**Work instruction:**
Go through the records below and show every line with the string "induction".

**Records supplied:**
Fixpoint parse_value (fuel : nat) (s : string) : option (json * string) :=
  match fuel with
  | O => None
  | S f =>
      match skip_ws s with
      | "" => None
      | String c s1 as s0 =>
          if cn c =? 123 then
            match skip_ws s1 with
            | String d s2 => if cn d =? 125 then Some (JObj [], s2)
                             else r ← parse_members f s1; Some (JObj r.1, r.2)
            | "" => None end
          else if cn c =? 91 then
            match skip_ws s1 with
            | String d s2 => if cn d =? 93 then Some (JArr [], s2)
                             else r ← parse_elems f s1; Some (JArr r.1, r.2)
            | "" => None end
          else if cn c =? 34 then r ← unquote 0 s1; Some (JStr r.1, r.2)
          else if has_prefix s0 "null" then Some (JNull, str_drop 4 s0)
          else if has_prefix s0 "true" then Some (JBool true, str_drop 4 s0)
          else if has_prefix s0 "false" then Some (JBool false, str_drop 5 s0)
          else let r := span_num s0 in
               if valid_number r.1 then Some (JNum r.1, r.2) else None
      end
  end
with parse_elems (fuel : nat) (s : string) : option (list json * string) :=
  match fuel with
  | O => None
  | S f =>
      v ← parse_value f s;
      match skip_ws v.2 with
      | String c s1 =>
          if cn c =? 93 then Some ([v.1], s1)
          else if cn c =? 44 then r ← parse_elems f s1; Some (v.1 :: r.1, r.2)
          else None
      | "" => None
      end
  end
with parse_members (fuel : nat) (s : string) : option (list (string * json) * string) :=
  match fuel with
  | O => None
  | S f =>
      match skip_ws s with
      | String q s1 =>
          if cn q =? 34 then
            k ← unquote 0 s1;
            match skip_ws k.2 with
            | String c s2 =>
                if cn c =? 58 then
                  v ← parse_value f s2;
                  match skip_ws v.2 with
                  | String d s3 =>
                      if cn d =? 125 then Some ([(k.1, v.1)], s3)
                      else if cn d =? 44 then
                        r ← parse_members f s3; Some ((k.1, v.1) :: r.1, r.2)
                      else None
                  | "" => None
                  end
                else None
            | "" => None
            end
          else None
      | "" => None
      end
  end.

Definition json_parse (s : string) : option json :=
  r ← parse_value (S (String.length s)) s;
  if bool_decide (skip_ws r.2 = "") then Some r.1 else None.
(** The syntactic half of [json.Unmarshal(b, &v)]. *)
Definition json_unmarshal (b : bytes) : option json := json_parse (of_bytes b).

Example parse_ex :
  json_parse (json_print (JObj [("a<", JArr [JNum "1"; JNull; JStr (String dquote "x")])])) =
  Some (JObj [("a<", JArr [JNum "1"; JNull; JStr (String dquote "x")])]).
Proof. vm_compute. reflexivity. Qed.

(** ** Round trip *)

Definition num_ok (lit : string) : Prop :=
  valid_number lit = true /\ str_forall is_numch lit = true.
Fixpoint json_ok (j : json) : Prop :=
  match j with
  | JNum lit => num_ok lit
  | JStr s => str_forall is_ascii s = true
  | JArr l => foldr (fun x P => json_ok x /\ P) True l
  | JObj l => foldr (fun kv P => (str_forall is_ascii kv.1 = true /\ json_ok kv.2) /\ P) True l
  | _ => True
  end.
Fixpoint weight (j : json) : nat :=
  match j with
  | JArr l => S (foldr (fun x n => S (weight x) + n)%nat O l)
  | JObj l => S (foldr (fun kv n => S (weight kv.2) + n)%nat O l)
  | _ => 1
  end.

Section json_nested_ind.
Context (P : json -> Prop).
Hypothesis Hnull : P JNull.
Hypothesis Hbool : forall b, P (JBool b).
Hypothesis Hnum : forall n, P (JNum n).
Hypothesis Hstr : forall s, P (JStr s).
Hypothesis Harr : forall l, Forall P l -> P (JArr l).
Hypothesis Hobj : forall l, Forall (fun kv => P kv.2) l -> P (JObj l).
Fixpoint json_nested_ind (j : json) : P j :=
  match j with
  | JNull => Hnull | JBool b => Hbool b | JNum n => Hnum n | JStr s => Hstr s
  | JArr l => Harr l ((fix go l : Forall P l :=
      match l with [] => Forall_nil_2 _ | x :: l => Forall_cons_2 _ _ _ (json_nested_ind x) (go l) end) l)
  | JObj l => Hobj l ((fix go l : Forall (fun kv => P kv.2) l :=
      match l with [] => Forall_nil_2 _ | x :: l => Forall_cons_2 _ _ _ (json_nested_ind x.2) (go l) end) l)
  end.
End json_nested_ind.

Lemma str_cons_app c (s t : string) : String c s +:+ t = String c (s +:+ t).
Proof. reflexivity. Qed.
Lemma str_nil_app (t : string) : "" +:+ t = t.
Proof. reflexivity. Qed.
Ltac str_norm := rewrite ?str_cons_app, ?str_nil_app in *.

Lemma app_assoc_str (a b c : string) : (a +:+ b) +:+ c = a +:+ (b +:+ c).
Proof. induction a as [|x a IH]; [done|]. str_norm. by rewrite IH. Qed.
Lemma length_app_str (a b : string) :
  String.length (a +:+ b) = (String.length a + String.length b)%nat.
Proof. induction a as [|x a IH]; [done|]. str_norm. simpl. by rewrite IH. Qed.

Lemma unquote_esc_ascii c t :
  is_ascii c = true ->
  unquote 0 (esc_ascii c +:+ t) = r ← unquote 0 t; Some (String c r.1, r.2).
Proof.
  destruct c as [[] [] [] [] [] [] [] []]; intros H; try discriminate H; reflexivity.
Qed.

Lemma unquote_escape s rest :
  str_forall is_ascii s = true ->
  unquote 0 (escape 0 0 s +:+ String dquote rest) = Some (s, rest).
Proof.
  induction s as [|c s IH]; intros Hs; [done|].
  apply andb_prop in Hs as [Hc Hs]. cbn [escape]. rewrite Hc.
  rewrite app_assoc_str, unquote_esc_ascii by done. by rewrite (IH Hs).
Qed.

Definition num_end (rest : string) : Prop :=
  match rest with "" => True | String c _ => is_numch c = false end.

Lemma span_num_app lit rest :
  str_forall is_numch lit = true -> num_end rest ->
  span_num (lit +:+ rest) = (lit, rest).
Proof.
  intros Hl Hr. induction lit as [|c lit IH].
  - str_norm. destruct rest as [|c rest]; [done|]. simpl in *. by rewrite Hr.
  - apply andb_prop in Hl as [Hc Hl]. str_norm. simpl. by rewrite Hc, (IH Hl).
Qed.

(** The first character of a number is none of those that open another value. *)
Lemma valid_number_front c s :
  valid_number (String c s) = true -> is_ws c = false /\
  (cn c =? 123) = false /\ (cn c =? 91) = false /\ (cn c =? 34) = false /\
  c <> "n"%char /\ c <> "t"%char /\ c <> "f"%char.
Proof.
  destruct c as [[] [] [] [] [] [] [] []]; intros H;
    first [discriminate H | repeat split; try done].
Qed.

Lemma has_prefix_cons_ne a s b p : a <> b -> has_prefix (String a s) (String b p) = false.
Proof. intros H. cbn. destruct (ascii_dec b a); [by subst|done]. Qed.

Lemma parse_num f lit rest :
  num_ok lit -> num_end rest ->
  parse_value (S f) (lit +:+ rest) = Some (JNum lit, rest).
Proof.
  intros [Hv Hn] Hr. destruct lit as [|c lit]; [done|].
  pose proof (valid_number_front c lit Hv) as (Hw & H1 & H2 & H3 & Hn' & Ht & Hf).
  str_norm. cbn [parse_value skip_ws]. rewrite Hw, H1, H2, H3.
  rewrite !has_prefix_cons_ne by done.
  change (String c (lit +:+ rest)) with (String c lit +:+ rest).
  rewrite (span_num_app (String c lit) rest Hn Hr). cbn [fst snd]. by rewrite Hv.
Qed.

Lemma parse_str f s rest :
  str_forall is_ascii s = true ->
  parse_value (S f) (print_string s +:+ rest) = Some (JStr s, rest).
Proof.
  intros Hs. unfold print_string. str_norm. rewrite app_assoc_str.
  cbn [parse_value skip_ws].
  transitivity (r ← unquote 0 (escape 0 0 s +:+ String dquote rest); Some (JStr r.1, r.2)).
  { reflexivity. }
  by rewrite unquote_escape.
Qed.

Definition parses (j : json) : Prop := forall f rest,
  (weight j <= f)%nat -> num_end rest ->
  parse_value f (json_print j +:+ rest) = Some (j, rest).

Lemma weight_pos j : (1 <= weight j)%nat.
Proof. destruct j; simpl; lia. Qed.

Lemma sep_concat_map_cons {A} (g : A -> string) x y l :
  sep_concat (map g (x :: y :: l)) = g x +:+ "," +:+ sep_concat (map g (y :: l)).
Proof. reflexivity. Qed.

Lemma parse_elems_ok l : l <> [] -> Forall parses l -> forall f rest,
  (foldr (fun x n => S (weight x) + n) O l <= f)%nat ->
  parse_elems f (sep_concat (map json_print l) +:+ String "]" rest) = Some (l, rest).
Proof.
  induction l as [|x l IH]; [done|]. intros _ Hl f rest Hf.
  apply Forall_cons_1 in Hl as [Hx Hl]. destruct f as [|f]; [simpl in Hf; lia|].
  simpl in Hf. destruct l as [|y l].
  - cbn [map sep_concat parse_elems]. rewrite Hx by (simpl; lia || done). done.
  - rewrite sep_concat_map_cons. cbn [parse_elems]. rewrite !app_assoc_str.
    rewrite Hx by (simpl; lia || done).
    str_norm. cbn [mbind option_bind fst snd skip_ws].
    change (is_ws ",") with false. cbn iota.
    change (cn "," =? 93) with false. change (cn "," =? 44) with true. cbn iota.
    rewrite (IH ltac:(done) Hl f rest) by (simpl in *; lia). done.
Qed.
(** Without a fee receiver: an account that does not exist pays 2^64 - 1 plus a fee of 1. *)
Definition db1 : DB := (InitGenesis [("tho1alice", 20000000)] NewDB).2.
Lemma db1_wf : db_wf db1.
Proof. apply InitGenesis_wf, NewDB_wf. Qed.
Lemma db1_ok : ledger_ok (Snapshot db1).
Proof. apply (bool_decide_eq_true_1 (ledger_ok _)). vm_compute. reflexivity. Qed.
Lemma ApplyTransfer_wrap_mints_witness : exists db',
  ApplyTransfer "tho1eve" "tho1bob" (M64 - 1) 1 1 db1 = (Ok tt, db') /\
  Balance (acct (Snapshot db') "tho1bob") = M64 - 1.
Proof.
  destruct (ApplyTransfer_wrap_mints db1 "tho1eve" "tho1bob" (M64 - 1) 1 1) as (db' & E & _ & Hb);
    [apply db1_wf|unfold in_u64; lia|unfold in_u64; lia|lia|done|done|vm_compute; reflexivity
    |apply db1_ok|].
  exists db'. split; [exact E|]. etransitivity; [exact Hb|]. vm_compute. reflexivity.
Defined.

Lemma GetAccount_unknown_grows_witness :
  length (@StateRoot_leaves runtime0 (Snapshot (GetAccount "tho1eve" db0).2)) = 3%nat.
Proof.
  destruct (@GetAccount_unknown_grows runtime0 db0 "tho1eve" db0_wf) as (_ & _ & E).
  - vm_compute. reflexivity.
  - etransitivity; [exact E|]. vm_compute. reflexivity.
Defined.

Lemma StateRoot_binding_witness :
  Snapshot db0 = Snapshot db0 \/
  @collision (blake3_0.(@blake3_sum256))
    (preimages (blake3_0.(@blake3_sum256)) (@StateRoot_leaves runtime0 (Snapshot db0)))
    (preimages (blake3_0.(@blake3_sum256)) (@StateRoot_leaves runtime0 (Snapshot db0))).
Proof.
  apply (@StateRoot_binding runtime0 blake3_0 db0 db0);
    [apply db0_ok|apply db0_ok|reflexivity|reflexivity].
Defined.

**Reply to the exercise:**
Proof. induction a as [|x a IH]; [done|]. str_norm. by rewrite IH. Qed.
Proof. induction a as [|x a IH]; [done|]. str_norm. simpl. by rewrite IH. Qed.
  induction s as [|c s IH]; intros Hs; [done|].
  intros Hl Hr. induction lit as [|c lit IH].
  induction l as [|x l IH]; [done|]. intros _ Hl f rest Hf.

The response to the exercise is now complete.